Operasi prostat: Belum lama ini, banyak orang harus mengorbankan kehidupan seks mereka setelah menjalani pembedahan untuk kanker prostat. Sekarang, berkat teknik yang baru dalam bedah saraf dan pembuluh penis, disfungsi ereksi tidak dapat dihindari. Ahli bedah di Washington University School of Medicine di St Louis baru-baru ini melakukan penelitian terhadap pasien kanker yang mampu mencapai ereksi normal sebelum operasi. Enam puluh delapan persen laki-laki masih mampu memiliki ereksi setelah kelenjar prostatnya diangkat. Namun, hanya 48 persen dari mereka yang berumur lebih dari 70 tahun yang dapat ereksi.

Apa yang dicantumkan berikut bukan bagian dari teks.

Lemma SRel_code g ts k s us t l u :
  SRel g ts k s us -> ts !! t = Some (Run l) -> us !! t = Some u -> srel (q_ g) (Run l) u ->
  match code g l with
  | Next g' l' =>
      SRel g' (<[t:=Run l']> ts) k s us \/
      (exists o, us !! t = Some (APend o) /\
         SRel g' (<[t:=Run l']> ts) k (fst (container_spec s o))
           (<[t:=ADone (snd (container_spec s o))]> us))
  | Ret g' r => us !! t = Some (ADone r) /\ SRel g' (<[t:=Idle]> ts) k s (<[t:=AIdle]> us)
  | Fault => False
  end.
Proof.
  intros HR Ht Hu Hx. pose proof (sr_queue _ _ _ _ _ HR) as ->.
  pose proof (sr_lock _ _ _ _ _ HR) as Hl.
  assert (Hlk : in_cs (Run l) = 1 -> lock_ g = true).
  { intros H1. pose proof (sum_with_lookup_le in_cs ts t _ ltac:(apply in_cs_bound) Ht).
    destruct (lock_ g); [done|]. lia. }
  assert (Hmv : forall g' l' o, in_cs (Run l) = 1 -> in_cs (Run l') = 1 -> u = APend o ->
    lock_ g' = lock_ g -> fst (container_spec (q_ g) o) = q_ g' ->
    l' = Unlock (snd (container_spec (q_ g) o)) ->
    exists o, us !! t = Some (APend o) /\
         SRel g' (<[t:=Run l']> ts) k (fst (container_spec (q_ g) o))
           (<[t:=ADone (snd (container_spec (q_ g) o))]> us)).
  { intros g' l' o H1 H2 -> H3 H4 ->. exists o. split; [done|]. rewrite H4.
    eapply SRel_move; [exact HR|exact Ht|done| |done]. rewrite H3, Hlk; done. }
  assert (Hst : forall g' l', in_cs (Run l) = 1 -> in_cs (Run l') = 1 ->
    lock_ g' = lock_ g -> q_ g' = q_ g -> srel (q_ g') (Run l') u ->
    SRel g' (<[t:=Run l']> ts) k (q_ g) us).
  { intros g' l' H1 H2 H3 H4 H5. eapply SRel_stay; [exact HR|exact Ht|exact Hu|done| |done|done].
    rewrite H3, Hlk; done. }
  destruct l as [o| | |v|v|v|v|v| | | |r]; cbn in Hx.
  - destruct Hx as [-> Ho]. cbn. unfold pthread_spin_lock. destruct (lock_ g) eqn:E.
    + left. rewrite <-(list_insert_id us t (APend o)) by done.
      replace g with (set_lock true g) by (destruct g; simpl in *; by subst).
      eapply SRel_outside; [exact HR|exact Ht|done|by rewrite E|done].
    + left. rewrite <-(list_insert_id us t (APend o)) by done.
      eapply SRel_outside; [exact HR|exact Ht|done|rewrite E; by destruct o|by destruct o].
  - subst u. cbn. destruct (empty (q_ g)) eqn:E.
    + right. eapply Hmv; [done..| |]; cbn; by rewrite front_empty.
    + left. by apply Hst.
  - destruct Hx as [-> E]. destruct (front_nonempty _ E) as [v Hv]. cbn. rewrite Hv. left.
    by apply Hst.
  - destruct Hx as [-> E]. cbn. right. eapply Hmv; [done..| |]; cbn; by rewrite E.
  - subst u. cbn. destruct (size (q_ g) >=? maxSz_) eqn:E.
    + right. eapply Hmv; [done..| |]; cbn; by rewrite E.
    + left. by apply Hst.
  - destruct Hx as [-> E]. cbn. right. eapply Hmv; [done..| |]; cbn; by rewrite E.
  - destruct Hx as [-> Ho]. cbn. destruct (size (q_ g) >=? maxSz_) eqn:E.
    + right. eapply Hmv; [done..| |]; cbn; by rewrite E.
    + left. by apply Hst.
  - destruct Hx as (->&Ho&E). cbn. unfold allowed in Ho. destruct push_front eqn:Ef; [|done].
    right. eapply Hmv; [done..| |]; cbn; rewrite E; by rewrite ?Ef.
  - subst u. cbn. right. by eapply Hmv.
  - subst u. cbn. right. by eapply Hmv.
  - subst u. cbn. right. by eapply Hmv.
  - subst u. cbn. split; [done|].
    by apply (SRel_move g ts k (q_ g) us t _ Idle (set_lock false g) AIdle HR Ht).
Qed.

(** C16. For any number of threads and any container, every history of [PopFront],
    [PushBack], [PushFront], [Clear], [Size] and [IsEmpty] is a history in which
    each operation runs at once on the container: the spin lock makes them
    atomic, and [front] is never called on an empty container. *)
Theorem SpinlockQueue_linearizable (q : Q) (n : nat) :
  linearizable start code member_inv any_ret container_spec
    (init_cfg (Shared false q) n tt) (init_acfg q n tt).
Proof.
  apply forward_simulation with SRel.
  - intros g ts k s us t HR Ht.
    destruct (Forall2_lookup_l _ _ _ _ _ (sr_threads _ _ _ _ _ HR) Ht) as (u&Hu&Hx).
    simpl in Hx. by subst.
  - intros g ts k s us t o k' HR Ht Hu Hk.
    replace g with (set_lock (lock_ g) g) by by destruct g.
    destruct k, k'. eapply SRel_outside; [exact HR|exact Ht|done|simpl; lia|].
    simpl. split; [done|]. unfold member_inv in Hk. unfold allowed.
    by destruct o, push_front.
  - intros g ts k s us t l HR Ht.
    destruct (Forall2_lookup_l _ _ _ _ _ (sr_threads _ _ _ _ _ HR) Ht) as (u&Hu&Hx).
    pose proof (SRel_code g ts k s us t l u HR Ht Hu Hx) as H.
    destruct (code g l); [done| |done]. left. by destruct k.
  - split; simpl; [done| |].
    + by rewrite sum_with_replicate, Z.mul_0_r.
    + by apply Forall2_replicate.
Qed.

(** ** Sequences of operations on the abstract queue *)

Fixpoint run_ops (q : Q) (os : list op) : Q * list res :=
  match os with
  | [] => (q, [])
  | o :: os' =>
      let '(q1, r) := container_spec q o in let '(q2, rs) := run_ops q1 os' in (q2, r :: rs)
  end.

(** The elements [PushBack] accepted and those [PopFront] delivered. *)
Fixpoint accepted (os : list op) (rs : list res) : list V :=
  match os, rs with
  | OPushBack v :: os', RPush true :: rs' => v :: accepted os' rs'
  | _ :: os', _ :: rs' => accepted os' rs'
  | _, _ => []
  end.

Fixpoint delivered (rs : list res) : list V :=
  match rs with
  | RPop (Some v) :: rs' => v :: delivered rs'
  | _ :: rs' => delivered rs'
  | [] => []
  end.

(** Operations that neither clear the queue nor jump it. *)
Definition plain (o : op) : Prop := match o with OClear | OPushFront _ => False | _ => True end.

Lemma pop_elems q v : front q = Some v -> elems q = v :: elems (pop q).
Proof. rewrite front_spec, pop_spec. destruct (elems q); [done|]. simpl. congruence. Qed.

Lemma container_spec_bounded q o :
  plain o -> size q <= maxSz_ -> size (fst (container_spec q o)) <= maxSz_.
Proof.
  intros Hp Hs. destruct o; try done; simpl.
  - destruct (front q) eqn:E; simpl; [|lia]. rewrite size_spec in *.
    rewrite (pop_elems _ _ E) in Hs. simpl in Hs. lia.
  - destruct (Z.geb_spec (size q) maxSz_); simpl; [lia|].
    rewrite size_spec in *. rewrite push_spec. simpl. lia.
Qed.

(** Nothing is lost or duplicated and the bound holds: after any sequence of
    operations without [Clear], what [PushBack] accepted is what [PopFront] has
    delivered and what is still in the container, and the container never holds
    more than [maxSz_] elements. *)
Lemma SpinlockQueue_conserves (q : Q) (os : list op) :
  Forall plain os -> size q <= maxSz_ ->
  let '(q', rs) := run_ops q os in
  elems q ++ accepted os rs ≡ₚ delivered rs ++ elems q' /\ size q' <= maxSz_.
Proof.
  intros Hp. revert q. induction Hp as [|o os Ho Hp IH]; intros q Hs; simpl.
  { split; [by rewrite app_nil_r|done]. }
  pose proof (container_spec_bounded q o Ho Hs) as Hb.
  destruct (container_spec q o) as [q1 r] eqn:Eo. specialize (IH q1 Hb).
  destruct (run_ops q1 os) as [q2 rs]. destruct IH as [IH Hb2]. split; [|done].
  destruct o; try done; simpl in Eo.
  - destruct (front q) as [v|] eqn:E; simplify_eq; simpl; [|done].
    rewrite (pop_elems _ _ E). simpl. by rewrite IH.
  - destruct (size q >=? maxSz_); simplify_eq; simpl; [done|].
    rewrite <-IH, push_spec. simpl. by rewrite Permutation_middle.
  - by simplify_eq.
  - by simplify_eq.
Qed.
End SpinlockQueue.
Arguments shared Q : clear implicits.
Arguments op V : clear implicits.

(** ** [SpinlockQueue<Type>] over [std::queue] *)

(** A [SpinlockQueue] over [std::queue] is first in, first out: the elements
    [PushBack] accepted come out of [PopFront] in that order, and those that have
    not come out are in the queue, in that order. *)
Theorem SpinlockQueue_fifo {V : Type} (Maxsize : Z) (l : list V) (os : list (op V)) :
  Forall plain os ->
  let '(q', rs) := run_ops None Maxsize (Deque l) os in
  l ++ accepted os rs = delivered rs ++ queue_ q'.
Proof.
  intros Hp. revert l. induction Hp as [|o os Ho Hp IH]; intros l; simpl.
  { by rewrite app_nil_r. }
  destruct o as [|v|v| | |]; try done; simpl.
  - destruct l as [|x l]; simpl; [specialize (IH [])|specialize (IH l)];
      cbn [deque_pop queue_ tail] in *; destruct (run_ops _ _ _ os); simpl in *; [done|].
    by f_equal.
  - destruct (_ >=? _); [specialize (IH l)|specialize (IH (l ++ [v]))].
    + by destruct (run_ops _ _ _ os).
    + cbn. unfold deque_push. cbn. destruct (run_ops _ _ _ os). simpl. by rewrite <-IH, <-app_assoc.
  - specialize (IH l). by destruct (run_ops _ _ _ os).
  - specialize (IH l). by destruct (run_ops _ _ _ os).
Qed.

Merokok: Rokok dapat merusak pembuluh darah, dengan konsekuensi yang cukup untuk menyebabkan terjadinya impotensi. Menurut laporan terbaru dari Centers for Disease Control, perokok berusia antara 31 dan 49 adalah 80 persen lebih rentan dibandingkan dengan mereka yang bukan perokok pada usia yang sama menderita disfungsi ereksi.



Bersepeda: Meskipun terdapat kontroversi mengenai masalah ini, beberapa ahli mengatakan teratur bersepeda adalah penyebab utama disfungsi ereksi. Boston University melakukan sebuah survei baru-baru ini tampak bahwa lebih dari 1.000 laki-laki bersepeda dan anggota klub lari, dengan usia rata-rata 43, dan menemukan bahwa 4 persen pengendara sepeda yang moderat untuk menderita disfungsi ereksi, dibandingkan dengan 1 persen dari pelari. Tidak ada keraguan bahwa menekan salah satu selangkangan ke tempat duduk sepeda yang keras menimbulkan tekanan yang besar pada saraf dan pembuluh darah pada penis. Jika Anda naik sepeda, pastikan untuk bersandar secara teratur untuk menggeser badan Anda dari daerah pangkal paha ke pantat. Anda juga harus mempertimbangkan untuk berinvestasi dalam kursi yang dirancang khusus untuk mengurangi tekanan pada pangkal paha. Jika Anda sering merasa mati rasa di penis Anda setelah naik sepeda, atau jika sering mati rasa kurang tetapi tetap bias ereksi, konsultasikan segera dengan dokter atau ahli urologi.



Gaya hidup: Jika Anda minum terlalu banyak alkohol, hal ini dapat mempengaruhi kemampuan Anda untuk mendapatkan dan mempertahankan ereksi. Dalam jangka panjang, hal itu dapat mengganggu produksi hormon pria testosteron, yang dapat mengurangi dorongan seksual dan hasrat (libido).



Merokok dapat merusak pembuluh darah dan meningkatkan risiko masalah ereksi. Demikian pula, secara fisik tidak aktif, yang memberikan kontribusi kepada masyarakat menderita lemah jantung, dapat meningkatkan kemungkinan Anda mengalami impotensi. Impotensi bisa menjadi tanda peringatan awal bahwa Anda berisiko penyakit jantung koroner (arteri yang kearah jantung menyempit).



Banyak laki-laki perlu lebih besar stimulasi taktil ketika mereka sudah tua. Anda mungkin ingin mempertimbangkan perubahan dalam pemanasan seksual dan teknik untuk memastikan ereksi yang berkelanjutan.



Faktor-faktor lain: – Alkoholisme, cedera panggul, multiple sclerosis, dan produksi testosterone di bawah tingkat normal dapat menyebabkan disfungsi ereksi.

Setelah Anda mengetahui penyebab dari masalah impotensi,  dapat lebih mudah untuk menyembuhkan secara alami tanpa efek samping. 



Pengobatan Impotensi



Metode Totok Darah adalah salah satu cara efektif untuk masalah impotensi dan lemah syahwat. Pada penderita akan dilakukan terapi perbaikan sistem syaraf dan melancarkan aliran darah di seluruh tubuh terutama aliran darah dari jantung dan yang berkaitan dengan alat vital.

Selain itu bagi pasien akan diberikan obat herbal untuk meningkatkan daya seksual agar memiliki stamina yang prima untuk melakukan hubungan intim

Terapi ini bertujuan meningkatkan daya seksual pria. Selain itu terapi ini bertujuan mengobati lemah syahwat, impotensi, mani encer, ejakulasi dini dan keluhan pria lainnya.